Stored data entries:
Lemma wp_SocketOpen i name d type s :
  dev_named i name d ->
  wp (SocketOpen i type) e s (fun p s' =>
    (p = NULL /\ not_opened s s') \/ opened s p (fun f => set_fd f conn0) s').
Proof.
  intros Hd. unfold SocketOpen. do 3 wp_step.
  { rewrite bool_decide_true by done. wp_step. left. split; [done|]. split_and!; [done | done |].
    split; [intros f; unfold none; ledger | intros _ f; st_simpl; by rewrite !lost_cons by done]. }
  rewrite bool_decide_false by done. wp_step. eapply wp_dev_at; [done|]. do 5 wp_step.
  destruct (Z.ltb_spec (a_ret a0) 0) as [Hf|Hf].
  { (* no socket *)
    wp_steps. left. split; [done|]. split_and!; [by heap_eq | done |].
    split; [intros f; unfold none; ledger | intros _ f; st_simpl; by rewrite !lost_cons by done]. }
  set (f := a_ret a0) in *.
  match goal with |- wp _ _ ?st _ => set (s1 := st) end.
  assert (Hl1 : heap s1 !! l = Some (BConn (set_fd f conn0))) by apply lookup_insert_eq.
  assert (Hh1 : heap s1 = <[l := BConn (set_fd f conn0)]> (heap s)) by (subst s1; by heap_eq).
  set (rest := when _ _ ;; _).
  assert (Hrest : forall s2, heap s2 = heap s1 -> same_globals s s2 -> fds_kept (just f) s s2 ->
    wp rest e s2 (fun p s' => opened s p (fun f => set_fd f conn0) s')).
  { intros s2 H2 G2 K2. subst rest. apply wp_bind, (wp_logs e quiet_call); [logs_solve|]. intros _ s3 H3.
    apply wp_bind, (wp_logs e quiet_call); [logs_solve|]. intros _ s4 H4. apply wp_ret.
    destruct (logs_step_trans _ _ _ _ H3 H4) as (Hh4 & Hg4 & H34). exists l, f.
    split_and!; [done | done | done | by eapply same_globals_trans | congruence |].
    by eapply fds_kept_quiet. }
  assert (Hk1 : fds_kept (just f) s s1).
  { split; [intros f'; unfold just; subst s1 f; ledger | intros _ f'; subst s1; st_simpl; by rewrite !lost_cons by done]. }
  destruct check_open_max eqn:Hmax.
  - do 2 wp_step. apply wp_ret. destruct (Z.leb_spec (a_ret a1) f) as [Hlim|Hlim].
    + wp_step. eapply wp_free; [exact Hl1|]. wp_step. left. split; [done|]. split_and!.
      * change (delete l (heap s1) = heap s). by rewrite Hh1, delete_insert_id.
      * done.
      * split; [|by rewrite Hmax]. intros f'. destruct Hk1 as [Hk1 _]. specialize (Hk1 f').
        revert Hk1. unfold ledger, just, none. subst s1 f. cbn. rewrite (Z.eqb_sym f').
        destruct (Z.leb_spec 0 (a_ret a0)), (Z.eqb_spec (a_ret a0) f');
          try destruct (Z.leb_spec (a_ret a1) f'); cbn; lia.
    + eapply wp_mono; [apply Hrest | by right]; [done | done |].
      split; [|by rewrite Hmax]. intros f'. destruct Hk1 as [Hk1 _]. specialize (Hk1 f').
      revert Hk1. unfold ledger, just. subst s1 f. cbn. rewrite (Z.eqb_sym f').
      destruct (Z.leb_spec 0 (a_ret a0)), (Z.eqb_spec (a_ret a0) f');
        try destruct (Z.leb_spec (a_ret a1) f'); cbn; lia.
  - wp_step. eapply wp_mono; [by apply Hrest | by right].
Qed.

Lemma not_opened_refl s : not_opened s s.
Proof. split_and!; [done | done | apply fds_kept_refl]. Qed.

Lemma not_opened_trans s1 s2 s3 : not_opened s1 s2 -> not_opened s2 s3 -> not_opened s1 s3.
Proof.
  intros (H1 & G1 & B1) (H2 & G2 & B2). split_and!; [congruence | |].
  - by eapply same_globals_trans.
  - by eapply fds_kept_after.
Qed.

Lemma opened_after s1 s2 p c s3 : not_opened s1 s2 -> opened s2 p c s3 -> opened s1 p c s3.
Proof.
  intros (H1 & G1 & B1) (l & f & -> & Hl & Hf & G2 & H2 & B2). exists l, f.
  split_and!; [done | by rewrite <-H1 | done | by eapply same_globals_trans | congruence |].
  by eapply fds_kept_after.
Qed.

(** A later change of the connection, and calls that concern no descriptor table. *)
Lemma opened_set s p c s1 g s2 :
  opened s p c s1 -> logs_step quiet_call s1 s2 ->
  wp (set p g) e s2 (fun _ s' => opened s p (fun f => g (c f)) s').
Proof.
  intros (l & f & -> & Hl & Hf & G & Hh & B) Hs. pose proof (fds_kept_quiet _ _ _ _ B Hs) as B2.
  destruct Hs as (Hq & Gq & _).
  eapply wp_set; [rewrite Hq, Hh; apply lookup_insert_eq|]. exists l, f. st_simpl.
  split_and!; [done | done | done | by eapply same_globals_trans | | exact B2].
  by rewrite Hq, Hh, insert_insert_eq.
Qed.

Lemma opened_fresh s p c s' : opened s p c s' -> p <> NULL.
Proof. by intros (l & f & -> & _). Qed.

--

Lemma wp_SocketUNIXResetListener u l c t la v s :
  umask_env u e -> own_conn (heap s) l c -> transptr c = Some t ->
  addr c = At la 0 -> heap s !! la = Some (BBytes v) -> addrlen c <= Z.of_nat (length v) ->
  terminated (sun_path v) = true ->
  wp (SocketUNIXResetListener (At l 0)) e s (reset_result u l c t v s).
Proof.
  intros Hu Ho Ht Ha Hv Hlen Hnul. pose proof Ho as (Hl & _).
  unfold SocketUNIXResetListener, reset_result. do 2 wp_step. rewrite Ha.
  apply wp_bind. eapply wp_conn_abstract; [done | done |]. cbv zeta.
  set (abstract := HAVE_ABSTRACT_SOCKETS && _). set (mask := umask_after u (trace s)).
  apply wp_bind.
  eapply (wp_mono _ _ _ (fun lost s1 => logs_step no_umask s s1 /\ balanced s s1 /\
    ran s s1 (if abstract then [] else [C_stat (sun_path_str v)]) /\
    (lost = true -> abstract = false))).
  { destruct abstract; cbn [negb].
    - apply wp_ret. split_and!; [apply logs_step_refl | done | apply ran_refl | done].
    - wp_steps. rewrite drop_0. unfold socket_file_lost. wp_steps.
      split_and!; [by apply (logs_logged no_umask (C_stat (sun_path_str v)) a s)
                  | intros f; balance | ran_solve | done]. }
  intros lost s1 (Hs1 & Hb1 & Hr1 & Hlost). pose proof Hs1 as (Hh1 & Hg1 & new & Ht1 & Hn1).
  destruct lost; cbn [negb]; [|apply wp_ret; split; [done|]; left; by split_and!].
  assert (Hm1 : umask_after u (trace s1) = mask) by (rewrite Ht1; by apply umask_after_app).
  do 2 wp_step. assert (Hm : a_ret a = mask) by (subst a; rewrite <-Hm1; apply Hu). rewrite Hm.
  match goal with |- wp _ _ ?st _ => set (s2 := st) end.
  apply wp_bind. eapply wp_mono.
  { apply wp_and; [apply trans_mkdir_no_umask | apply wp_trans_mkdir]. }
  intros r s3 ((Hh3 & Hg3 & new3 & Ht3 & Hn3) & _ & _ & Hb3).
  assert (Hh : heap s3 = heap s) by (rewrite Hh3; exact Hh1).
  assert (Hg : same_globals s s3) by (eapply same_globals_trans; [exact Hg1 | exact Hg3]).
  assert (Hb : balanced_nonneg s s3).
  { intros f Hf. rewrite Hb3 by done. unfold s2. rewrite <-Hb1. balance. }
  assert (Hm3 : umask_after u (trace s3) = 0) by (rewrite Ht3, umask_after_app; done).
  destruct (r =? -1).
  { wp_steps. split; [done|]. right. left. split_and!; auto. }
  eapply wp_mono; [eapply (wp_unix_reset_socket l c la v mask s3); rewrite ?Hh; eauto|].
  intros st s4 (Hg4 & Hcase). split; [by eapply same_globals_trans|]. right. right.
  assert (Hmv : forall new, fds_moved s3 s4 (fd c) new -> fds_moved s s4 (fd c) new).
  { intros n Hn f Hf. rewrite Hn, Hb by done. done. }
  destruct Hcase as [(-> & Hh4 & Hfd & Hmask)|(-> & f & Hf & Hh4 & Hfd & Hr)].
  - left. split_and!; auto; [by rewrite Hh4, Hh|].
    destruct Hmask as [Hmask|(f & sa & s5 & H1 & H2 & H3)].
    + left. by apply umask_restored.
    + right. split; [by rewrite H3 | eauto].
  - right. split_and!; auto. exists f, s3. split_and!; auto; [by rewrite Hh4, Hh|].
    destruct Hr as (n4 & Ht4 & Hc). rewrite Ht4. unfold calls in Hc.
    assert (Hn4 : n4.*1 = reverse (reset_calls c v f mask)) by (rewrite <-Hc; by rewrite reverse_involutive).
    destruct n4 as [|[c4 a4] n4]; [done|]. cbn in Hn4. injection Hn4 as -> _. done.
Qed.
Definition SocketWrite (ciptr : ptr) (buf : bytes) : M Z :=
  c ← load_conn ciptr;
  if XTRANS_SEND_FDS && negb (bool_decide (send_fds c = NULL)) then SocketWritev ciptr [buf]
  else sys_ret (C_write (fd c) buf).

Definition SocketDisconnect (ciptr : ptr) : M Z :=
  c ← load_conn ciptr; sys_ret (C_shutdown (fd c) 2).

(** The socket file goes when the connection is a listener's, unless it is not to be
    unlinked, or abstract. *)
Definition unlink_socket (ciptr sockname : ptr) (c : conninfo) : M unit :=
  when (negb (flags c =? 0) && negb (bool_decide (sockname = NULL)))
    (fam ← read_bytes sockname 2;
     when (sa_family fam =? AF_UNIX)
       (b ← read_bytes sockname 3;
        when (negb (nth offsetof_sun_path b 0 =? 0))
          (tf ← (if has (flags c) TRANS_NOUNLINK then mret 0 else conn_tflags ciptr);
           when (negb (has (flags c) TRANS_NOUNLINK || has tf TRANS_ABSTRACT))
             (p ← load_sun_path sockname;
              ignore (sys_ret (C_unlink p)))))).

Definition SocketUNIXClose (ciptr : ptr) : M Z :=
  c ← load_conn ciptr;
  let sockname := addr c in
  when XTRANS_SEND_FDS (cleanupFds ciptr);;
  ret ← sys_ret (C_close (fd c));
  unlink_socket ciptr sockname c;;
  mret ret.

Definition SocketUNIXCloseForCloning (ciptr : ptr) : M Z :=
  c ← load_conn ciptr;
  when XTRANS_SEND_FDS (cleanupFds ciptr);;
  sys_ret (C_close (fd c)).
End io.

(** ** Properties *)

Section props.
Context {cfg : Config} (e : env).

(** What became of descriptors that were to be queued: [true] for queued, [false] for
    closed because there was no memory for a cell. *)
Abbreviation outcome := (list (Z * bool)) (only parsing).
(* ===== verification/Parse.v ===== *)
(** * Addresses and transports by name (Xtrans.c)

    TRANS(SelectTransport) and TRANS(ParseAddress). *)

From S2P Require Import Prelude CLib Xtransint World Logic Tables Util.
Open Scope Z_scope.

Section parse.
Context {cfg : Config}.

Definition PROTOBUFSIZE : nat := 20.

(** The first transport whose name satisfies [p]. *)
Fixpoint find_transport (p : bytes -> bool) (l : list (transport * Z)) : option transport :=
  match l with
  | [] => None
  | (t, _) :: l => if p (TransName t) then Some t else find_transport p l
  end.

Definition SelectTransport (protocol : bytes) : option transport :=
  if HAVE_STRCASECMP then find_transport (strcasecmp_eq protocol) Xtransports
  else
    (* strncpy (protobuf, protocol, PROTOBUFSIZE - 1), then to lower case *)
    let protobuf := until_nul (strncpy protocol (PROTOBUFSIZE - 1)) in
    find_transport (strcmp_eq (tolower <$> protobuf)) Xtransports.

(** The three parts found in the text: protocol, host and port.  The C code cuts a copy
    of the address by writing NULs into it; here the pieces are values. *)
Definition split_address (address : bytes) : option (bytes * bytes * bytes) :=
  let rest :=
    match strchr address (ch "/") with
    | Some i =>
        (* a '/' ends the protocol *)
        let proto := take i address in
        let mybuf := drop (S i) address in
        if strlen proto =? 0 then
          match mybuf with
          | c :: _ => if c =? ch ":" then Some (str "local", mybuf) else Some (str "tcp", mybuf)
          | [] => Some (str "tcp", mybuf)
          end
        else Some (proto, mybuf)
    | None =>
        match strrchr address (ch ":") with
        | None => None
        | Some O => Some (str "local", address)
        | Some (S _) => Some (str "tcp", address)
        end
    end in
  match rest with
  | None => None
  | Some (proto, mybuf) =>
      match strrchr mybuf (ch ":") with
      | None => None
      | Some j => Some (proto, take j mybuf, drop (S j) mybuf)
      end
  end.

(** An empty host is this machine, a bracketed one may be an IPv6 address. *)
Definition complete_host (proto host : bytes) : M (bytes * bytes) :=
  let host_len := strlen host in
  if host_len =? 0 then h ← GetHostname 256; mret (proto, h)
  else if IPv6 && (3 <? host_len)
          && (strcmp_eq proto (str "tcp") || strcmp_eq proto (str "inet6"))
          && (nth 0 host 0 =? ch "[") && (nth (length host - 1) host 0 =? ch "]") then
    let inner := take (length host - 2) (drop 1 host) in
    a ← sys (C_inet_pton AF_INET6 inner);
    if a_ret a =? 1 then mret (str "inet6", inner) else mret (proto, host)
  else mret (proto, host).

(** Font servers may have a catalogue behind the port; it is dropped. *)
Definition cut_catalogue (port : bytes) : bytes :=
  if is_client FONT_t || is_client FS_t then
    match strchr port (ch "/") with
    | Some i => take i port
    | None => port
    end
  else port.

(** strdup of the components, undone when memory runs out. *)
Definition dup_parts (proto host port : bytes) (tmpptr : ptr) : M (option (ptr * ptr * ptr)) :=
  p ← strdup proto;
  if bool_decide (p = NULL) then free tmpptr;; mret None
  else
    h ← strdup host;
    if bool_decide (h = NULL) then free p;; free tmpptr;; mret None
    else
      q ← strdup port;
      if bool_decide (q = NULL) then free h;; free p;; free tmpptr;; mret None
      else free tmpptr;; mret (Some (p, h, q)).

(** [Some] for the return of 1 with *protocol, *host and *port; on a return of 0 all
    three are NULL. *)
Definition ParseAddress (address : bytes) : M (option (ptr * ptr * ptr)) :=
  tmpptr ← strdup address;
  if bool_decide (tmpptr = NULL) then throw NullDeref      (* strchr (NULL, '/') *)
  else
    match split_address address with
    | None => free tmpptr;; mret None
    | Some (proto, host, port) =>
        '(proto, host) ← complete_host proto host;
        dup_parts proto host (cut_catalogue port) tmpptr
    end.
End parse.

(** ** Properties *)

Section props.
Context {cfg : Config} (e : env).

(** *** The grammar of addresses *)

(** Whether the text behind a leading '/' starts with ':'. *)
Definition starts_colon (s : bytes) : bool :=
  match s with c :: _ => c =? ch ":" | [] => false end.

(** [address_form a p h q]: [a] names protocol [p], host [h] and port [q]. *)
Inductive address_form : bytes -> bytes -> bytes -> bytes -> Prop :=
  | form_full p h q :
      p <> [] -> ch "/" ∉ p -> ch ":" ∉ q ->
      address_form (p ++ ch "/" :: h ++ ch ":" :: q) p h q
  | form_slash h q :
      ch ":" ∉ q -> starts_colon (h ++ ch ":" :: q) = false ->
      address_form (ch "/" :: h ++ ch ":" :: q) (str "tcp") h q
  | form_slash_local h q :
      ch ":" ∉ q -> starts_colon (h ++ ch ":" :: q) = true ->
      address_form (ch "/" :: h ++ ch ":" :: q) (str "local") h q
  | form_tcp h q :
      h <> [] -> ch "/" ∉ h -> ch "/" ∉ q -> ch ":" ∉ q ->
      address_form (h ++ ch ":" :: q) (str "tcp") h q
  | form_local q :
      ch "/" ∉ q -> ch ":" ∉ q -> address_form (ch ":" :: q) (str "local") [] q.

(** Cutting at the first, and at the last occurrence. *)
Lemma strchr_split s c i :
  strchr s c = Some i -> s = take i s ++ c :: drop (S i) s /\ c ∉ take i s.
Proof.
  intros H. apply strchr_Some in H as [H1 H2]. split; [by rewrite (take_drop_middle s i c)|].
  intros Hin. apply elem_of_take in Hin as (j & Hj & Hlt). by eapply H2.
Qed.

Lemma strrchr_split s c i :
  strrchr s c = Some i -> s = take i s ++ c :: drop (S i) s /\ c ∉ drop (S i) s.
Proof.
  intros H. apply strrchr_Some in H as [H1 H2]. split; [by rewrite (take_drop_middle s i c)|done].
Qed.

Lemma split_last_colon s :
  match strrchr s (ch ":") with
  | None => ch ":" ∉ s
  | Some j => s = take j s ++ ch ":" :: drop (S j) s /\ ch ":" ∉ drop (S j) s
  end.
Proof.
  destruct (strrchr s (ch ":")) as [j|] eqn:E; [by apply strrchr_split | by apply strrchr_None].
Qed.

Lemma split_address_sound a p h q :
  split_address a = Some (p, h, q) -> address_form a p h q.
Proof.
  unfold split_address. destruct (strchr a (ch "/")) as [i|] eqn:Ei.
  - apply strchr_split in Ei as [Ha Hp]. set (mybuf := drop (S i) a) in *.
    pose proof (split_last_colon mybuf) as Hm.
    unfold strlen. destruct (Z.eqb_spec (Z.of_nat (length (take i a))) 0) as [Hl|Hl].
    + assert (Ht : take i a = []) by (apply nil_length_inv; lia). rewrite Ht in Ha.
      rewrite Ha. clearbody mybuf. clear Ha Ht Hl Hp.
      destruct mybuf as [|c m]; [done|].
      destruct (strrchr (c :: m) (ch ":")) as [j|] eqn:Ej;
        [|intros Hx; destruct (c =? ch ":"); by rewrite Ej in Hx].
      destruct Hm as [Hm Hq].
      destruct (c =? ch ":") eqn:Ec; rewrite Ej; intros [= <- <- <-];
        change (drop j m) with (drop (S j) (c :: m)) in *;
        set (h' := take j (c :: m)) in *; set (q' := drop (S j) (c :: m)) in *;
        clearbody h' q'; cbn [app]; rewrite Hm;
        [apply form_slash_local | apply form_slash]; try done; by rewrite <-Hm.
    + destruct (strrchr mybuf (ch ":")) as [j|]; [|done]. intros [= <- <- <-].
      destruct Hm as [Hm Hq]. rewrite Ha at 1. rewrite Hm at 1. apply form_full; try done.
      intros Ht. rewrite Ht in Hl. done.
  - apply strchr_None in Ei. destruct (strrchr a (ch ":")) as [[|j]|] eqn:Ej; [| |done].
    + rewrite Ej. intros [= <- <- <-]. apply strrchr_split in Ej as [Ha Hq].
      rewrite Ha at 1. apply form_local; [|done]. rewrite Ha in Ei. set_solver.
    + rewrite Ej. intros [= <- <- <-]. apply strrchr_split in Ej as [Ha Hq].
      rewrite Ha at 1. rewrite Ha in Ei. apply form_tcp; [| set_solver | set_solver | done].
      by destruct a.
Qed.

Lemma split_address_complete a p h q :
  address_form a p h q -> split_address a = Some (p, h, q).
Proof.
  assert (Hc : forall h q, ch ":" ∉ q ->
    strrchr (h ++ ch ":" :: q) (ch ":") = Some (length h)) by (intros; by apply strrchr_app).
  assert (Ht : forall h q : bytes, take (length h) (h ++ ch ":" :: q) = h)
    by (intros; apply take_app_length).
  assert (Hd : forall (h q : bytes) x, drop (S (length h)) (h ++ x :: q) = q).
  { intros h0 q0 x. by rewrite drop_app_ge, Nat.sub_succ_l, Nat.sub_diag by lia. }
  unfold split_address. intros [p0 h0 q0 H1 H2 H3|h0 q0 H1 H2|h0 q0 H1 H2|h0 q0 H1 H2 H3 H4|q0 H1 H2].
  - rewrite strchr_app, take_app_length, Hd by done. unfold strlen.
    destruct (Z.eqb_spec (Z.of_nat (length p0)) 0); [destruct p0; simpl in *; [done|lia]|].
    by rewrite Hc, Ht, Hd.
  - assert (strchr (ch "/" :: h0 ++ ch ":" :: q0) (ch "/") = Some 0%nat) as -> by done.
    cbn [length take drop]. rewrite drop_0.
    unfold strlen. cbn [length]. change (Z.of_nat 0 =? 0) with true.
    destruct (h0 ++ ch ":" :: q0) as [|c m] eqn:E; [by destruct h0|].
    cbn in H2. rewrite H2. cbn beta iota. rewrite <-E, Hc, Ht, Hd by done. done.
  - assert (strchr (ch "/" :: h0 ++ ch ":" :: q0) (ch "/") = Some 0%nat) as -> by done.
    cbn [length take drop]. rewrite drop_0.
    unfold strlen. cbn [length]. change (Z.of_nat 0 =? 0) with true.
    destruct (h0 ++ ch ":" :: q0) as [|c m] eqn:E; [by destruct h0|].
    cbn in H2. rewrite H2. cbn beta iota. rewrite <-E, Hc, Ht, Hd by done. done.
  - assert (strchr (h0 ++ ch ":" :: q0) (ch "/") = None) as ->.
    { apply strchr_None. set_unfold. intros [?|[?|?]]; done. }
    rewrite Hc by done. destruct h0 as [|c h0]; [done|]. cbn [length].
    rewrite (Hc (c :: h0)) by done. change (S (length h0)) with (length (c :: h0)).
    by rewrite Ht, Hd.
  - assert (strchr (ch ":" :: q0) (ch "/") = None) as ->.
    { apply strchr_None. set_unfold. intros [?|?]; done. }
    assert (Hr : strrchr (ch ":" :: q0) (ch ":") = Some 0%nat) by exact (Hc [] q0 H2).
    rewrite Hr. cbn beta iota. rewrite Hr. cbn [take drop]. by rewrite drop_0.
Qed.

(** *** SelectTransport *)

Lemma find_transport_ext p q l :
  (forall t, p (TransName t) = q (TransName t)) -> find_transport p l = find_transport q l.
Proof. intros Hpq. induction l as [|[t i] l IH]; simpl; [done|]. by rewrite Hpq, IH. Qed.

**What the task asks:**
Pull out all lines from the entries above that include the word "PROTOBUFSIZE".

**Answer to the problem:**
Definition PROTOBUFSIZE : nat := 20.
    (* strncpy (protobuf, protocol, PROTOBUFSIZE - 1), then to lower case *)
    let protobuf := until_nul (strncpy protocol (PROTOBUFSIZE - 1)) in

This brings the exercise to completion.